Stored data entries
== Segment start ==

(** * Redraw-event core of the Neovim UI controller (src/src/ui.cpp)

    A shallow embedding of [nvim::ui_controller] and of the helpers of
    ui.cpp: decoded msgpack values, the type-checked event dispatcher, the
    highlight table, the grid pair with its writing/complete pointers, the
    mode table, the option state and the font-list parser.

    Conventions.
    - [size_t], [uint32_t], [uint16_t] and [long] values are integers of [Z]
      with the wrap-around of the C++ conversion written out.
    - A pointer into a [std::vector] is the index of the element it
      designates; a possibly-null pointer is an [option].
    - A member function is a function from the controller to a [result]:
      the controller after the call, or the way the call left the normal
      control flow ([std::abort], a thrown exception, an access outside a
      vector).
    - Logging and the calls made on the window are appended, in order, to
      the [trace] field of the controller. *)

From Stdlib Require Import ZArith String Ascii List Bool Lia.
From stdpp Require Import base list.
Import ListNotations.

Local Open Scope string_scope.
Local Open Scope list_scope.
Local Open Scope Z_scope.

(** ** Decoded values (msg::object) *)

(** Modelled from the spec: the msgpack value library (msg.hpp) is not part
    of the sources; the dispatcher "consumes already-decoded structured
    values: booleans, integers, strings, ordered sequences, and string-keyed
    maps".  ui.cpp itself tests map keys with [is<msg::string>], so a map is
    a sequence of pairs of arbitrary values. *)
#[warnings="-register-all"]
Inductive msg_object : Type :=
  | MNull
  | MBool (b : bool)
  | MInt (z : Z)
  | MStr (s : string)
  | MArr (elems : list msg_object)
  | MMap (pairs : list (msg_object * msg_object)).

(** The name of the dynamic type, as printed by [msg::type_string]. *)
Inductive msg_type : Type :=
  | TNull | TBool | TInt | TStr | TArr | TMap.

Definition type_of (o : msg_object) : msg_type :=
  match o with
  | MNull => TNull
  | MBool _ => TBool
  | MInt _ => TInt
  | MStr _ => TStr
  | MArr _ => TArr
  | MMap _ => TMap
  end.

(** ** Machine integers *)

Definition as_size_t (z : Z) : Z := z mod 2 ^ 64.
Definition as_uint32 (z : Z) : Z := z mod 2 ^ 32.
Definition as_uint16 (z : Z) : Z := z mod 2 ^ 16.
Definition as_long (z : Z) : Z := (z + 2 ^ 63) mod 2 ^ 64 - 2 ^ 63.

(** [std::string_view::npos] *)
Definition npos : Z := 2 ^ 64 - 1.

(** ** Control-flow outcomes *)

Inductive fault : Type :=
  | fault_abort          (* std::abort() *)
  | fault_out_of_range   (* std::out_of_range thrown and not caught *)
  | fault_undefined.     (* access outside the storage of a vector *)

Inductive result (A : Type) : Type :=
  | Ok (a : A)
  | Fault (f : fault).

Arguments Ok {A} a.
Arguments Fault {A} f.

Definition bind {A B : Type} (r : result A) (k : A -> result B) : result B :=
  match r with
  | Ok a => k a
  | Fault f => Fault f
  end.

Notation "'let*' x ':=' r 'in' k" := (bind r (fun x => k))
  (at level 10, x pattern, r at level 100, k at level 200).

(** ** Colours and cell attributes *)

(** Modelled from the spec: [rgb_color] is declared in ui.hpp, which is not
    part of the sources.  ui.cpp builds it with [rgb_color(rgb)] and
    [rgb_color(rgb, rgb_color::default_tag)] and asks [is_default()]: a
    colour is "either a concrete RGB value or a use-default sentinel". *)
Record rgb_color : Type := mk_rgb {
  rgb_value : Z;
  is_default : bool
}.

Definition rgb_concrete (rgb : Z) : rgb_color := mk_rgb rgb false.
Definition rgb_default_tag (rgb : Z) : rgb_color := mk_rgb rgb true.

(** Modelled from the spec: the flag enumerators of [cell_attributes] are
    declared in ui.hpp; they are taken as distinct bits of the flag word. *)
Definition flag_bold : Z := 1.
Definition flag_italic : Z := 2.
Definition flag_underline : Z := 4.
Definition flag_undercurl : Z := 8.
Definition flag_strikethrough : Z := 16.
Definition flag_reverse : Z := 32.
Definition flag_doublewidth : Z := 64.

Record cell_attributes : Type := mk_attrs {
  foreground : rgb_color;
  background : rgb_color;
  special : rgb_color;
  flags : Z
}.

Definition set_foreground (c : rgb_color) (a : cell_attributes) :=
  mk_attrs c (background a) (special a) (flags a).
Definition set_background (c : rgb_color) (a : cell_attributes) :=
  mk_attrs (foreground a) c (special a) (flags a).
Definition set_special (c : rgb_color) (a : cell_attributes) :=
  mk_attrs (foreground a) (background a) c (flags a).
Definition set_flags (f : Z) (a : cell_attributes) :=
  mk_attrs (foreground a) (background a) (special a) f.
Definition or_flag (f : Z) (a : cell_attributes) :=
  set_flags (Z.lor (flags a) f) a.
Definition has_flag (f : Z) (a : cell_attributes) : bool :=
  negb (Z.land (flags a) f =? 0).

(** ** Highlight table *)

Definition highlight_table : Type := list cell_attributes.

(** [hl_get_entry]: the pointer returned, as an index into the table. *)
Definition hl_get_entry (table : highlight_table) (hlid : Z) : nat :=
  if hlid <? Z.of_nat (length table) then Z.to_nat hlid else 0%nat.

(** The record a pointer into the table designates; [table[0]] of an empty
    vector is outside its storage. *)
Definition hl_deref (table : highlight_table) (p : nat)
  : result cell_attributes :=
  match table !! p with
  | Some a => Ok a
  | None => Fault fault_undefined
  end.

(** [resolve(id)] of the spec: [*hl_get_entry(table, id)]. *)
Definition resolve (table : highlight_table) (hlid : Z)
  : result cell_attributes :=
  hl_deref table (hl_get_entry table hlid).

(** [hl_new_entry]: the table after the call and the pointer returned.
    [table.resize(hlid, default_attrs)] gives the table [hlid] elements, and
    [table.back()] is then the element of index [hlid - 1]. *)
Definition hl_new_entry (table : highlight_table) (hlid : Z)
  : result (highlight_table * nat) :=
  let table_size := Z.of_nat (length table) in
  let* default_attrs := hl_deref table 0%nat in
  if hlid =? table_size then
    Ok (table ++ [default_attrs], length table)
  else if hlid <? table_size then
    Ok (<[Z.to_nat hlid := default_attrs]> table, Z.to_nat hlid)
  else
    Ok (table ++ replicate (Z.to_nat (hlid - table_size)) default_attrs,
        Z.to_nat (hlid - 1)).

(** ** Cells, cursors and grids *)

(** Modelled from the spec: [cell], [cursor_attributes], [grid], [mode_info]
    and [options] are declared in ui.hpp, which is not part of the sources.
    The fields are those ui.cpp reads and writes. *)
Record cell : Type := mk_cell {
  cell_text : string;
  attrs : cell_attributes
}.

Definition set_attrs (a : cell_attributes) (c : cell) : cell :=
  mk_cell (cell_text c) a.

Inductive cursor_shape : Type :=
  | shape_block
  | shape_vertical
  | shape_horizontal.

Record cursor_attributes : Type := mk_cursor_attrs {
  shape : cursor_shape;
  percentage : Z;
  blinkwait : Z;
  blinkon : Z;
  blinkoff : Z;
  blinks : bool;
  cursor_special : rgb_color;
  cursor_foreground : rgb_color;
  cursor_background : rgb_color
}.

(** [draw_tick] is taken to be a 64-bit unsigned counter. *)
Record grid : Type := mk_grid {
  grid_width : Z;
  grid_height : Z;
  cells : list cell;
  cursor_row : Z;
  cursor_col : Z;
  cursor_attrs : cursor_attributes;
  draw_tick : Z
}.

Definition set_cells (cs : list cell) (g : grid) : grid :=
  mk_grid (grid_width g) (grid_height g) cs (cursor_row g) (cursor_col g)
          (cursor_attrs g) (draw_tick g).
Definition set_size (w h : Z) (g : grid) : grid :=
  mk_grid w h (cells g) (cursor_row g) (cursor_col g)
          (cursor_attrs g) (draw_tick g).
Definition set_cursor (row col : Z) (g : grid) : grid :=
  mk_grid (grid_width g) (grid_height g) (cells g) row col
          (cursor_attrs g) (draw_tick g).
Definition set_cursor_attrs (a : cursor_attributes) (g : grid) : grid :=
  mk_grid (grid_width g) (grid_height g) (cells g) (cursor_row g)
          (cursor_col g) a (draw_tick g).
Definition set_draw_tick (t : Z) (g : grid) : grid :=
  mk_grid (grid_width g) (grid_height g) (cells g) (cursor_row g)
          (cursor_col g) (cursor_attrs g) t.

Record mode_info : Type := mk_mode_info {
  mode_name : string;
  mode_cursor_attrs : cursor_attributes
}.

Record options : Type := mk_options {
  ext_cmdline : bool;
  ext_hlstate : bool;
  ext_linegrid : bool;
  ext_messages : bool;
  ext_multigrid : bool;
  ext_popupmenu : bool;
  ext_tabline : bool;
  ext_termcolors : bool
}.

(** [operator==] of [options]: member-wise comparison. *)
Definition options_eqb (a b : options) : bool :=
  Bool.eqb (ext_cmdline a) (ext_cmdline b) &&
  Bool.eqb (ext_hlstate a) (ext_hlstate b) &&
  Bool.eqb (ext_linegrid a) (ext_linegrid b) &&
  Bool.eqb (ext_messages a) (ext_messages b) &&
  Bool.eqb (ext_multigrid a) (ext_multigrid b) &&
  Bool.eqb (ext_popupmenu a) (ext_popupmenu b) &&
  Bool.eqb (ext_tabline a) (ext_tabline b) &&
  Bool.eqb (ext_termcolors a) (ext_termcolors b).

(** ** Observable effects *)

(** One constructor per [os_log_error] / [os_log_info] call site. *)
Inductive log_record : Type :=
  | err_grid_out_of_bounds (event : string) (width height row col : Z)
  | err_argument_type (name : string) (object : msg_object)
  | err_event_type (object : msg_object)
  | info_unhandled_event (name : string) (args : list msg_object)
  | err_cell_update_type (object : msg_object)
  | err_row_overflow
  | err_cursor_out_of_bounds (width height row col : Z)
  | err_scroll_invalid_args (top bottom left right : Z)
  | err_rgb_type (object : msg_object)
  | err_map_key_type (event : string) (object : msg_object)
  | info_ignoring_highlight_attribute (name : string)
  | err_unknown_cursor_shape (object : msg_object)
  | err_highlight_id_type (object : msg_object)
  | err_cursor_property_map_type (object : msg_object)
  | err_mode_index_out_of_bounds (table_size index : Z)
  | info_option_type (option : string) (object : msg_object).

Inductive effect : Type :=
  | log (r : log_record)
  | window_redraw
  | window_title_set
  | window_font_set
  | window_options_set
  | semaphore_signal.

== Segment end ==

From the entries above, pull out each line that includes "Open".

Local Open Scope string_scope.
Local Open Scope list_scope.
Local Open Scope Z_scope.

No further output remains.